[Stored data]
(** * go-merkletree-redis-store: the node codec and the Redis-backed storage

    A shallow embedding of [merkleredis.go].  Go values are modelled as
    follows.

    - [byte] is [Init.Byte.byte]; a [uint32] is an [N] below [2^32], every
      conversion and shift writing its wrap-around out.
    - [int] is 64 bits wide (amd64/arm64).  Lengths and positions never leave
      [0 .. 2^63) in this program, so they are [nat].
    - A slice [[]byte] is [option (list byte)]: [None] is the [nil] slice,
      [Some l] a non-nil slice holding [l].
    - A function that may return an [error] or panic on an index out of range
      returns a [res]: [Ok], [Err] or [Panic].  Pointer arguments ([node],
      [hash], the receivers) are taken to be non-nil and are passed by value.
    - The Redis server is explicit state ([Redis]) threaded through the
      operations of a [Storage] handle; the handle only keeps its own fields. *)

From Stdlib Require Import NArith Lia.
From Stdlib Require Import Init.Byte Strings.Byte Strings.Ascii Strings.String.
From stdpp Require Import gmap strings list.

** What is being asked **
Write out the lines above, starting at the line that contains "- The Redis" and ending with the final line, and nothing else; copy them exactly.

** Exercise answer **
    - The Redis server is explicit state ([Redis]) threaded through the
      operations of a [Storage] handle; the handle only keeps its own fields. *)

From Stdlib Require Import NArith Lia.
From Stdlib Require Import Init.Byte Strings.Byte Strings.Ascii Strings.String.
From stdpp Require Import gmap strings list.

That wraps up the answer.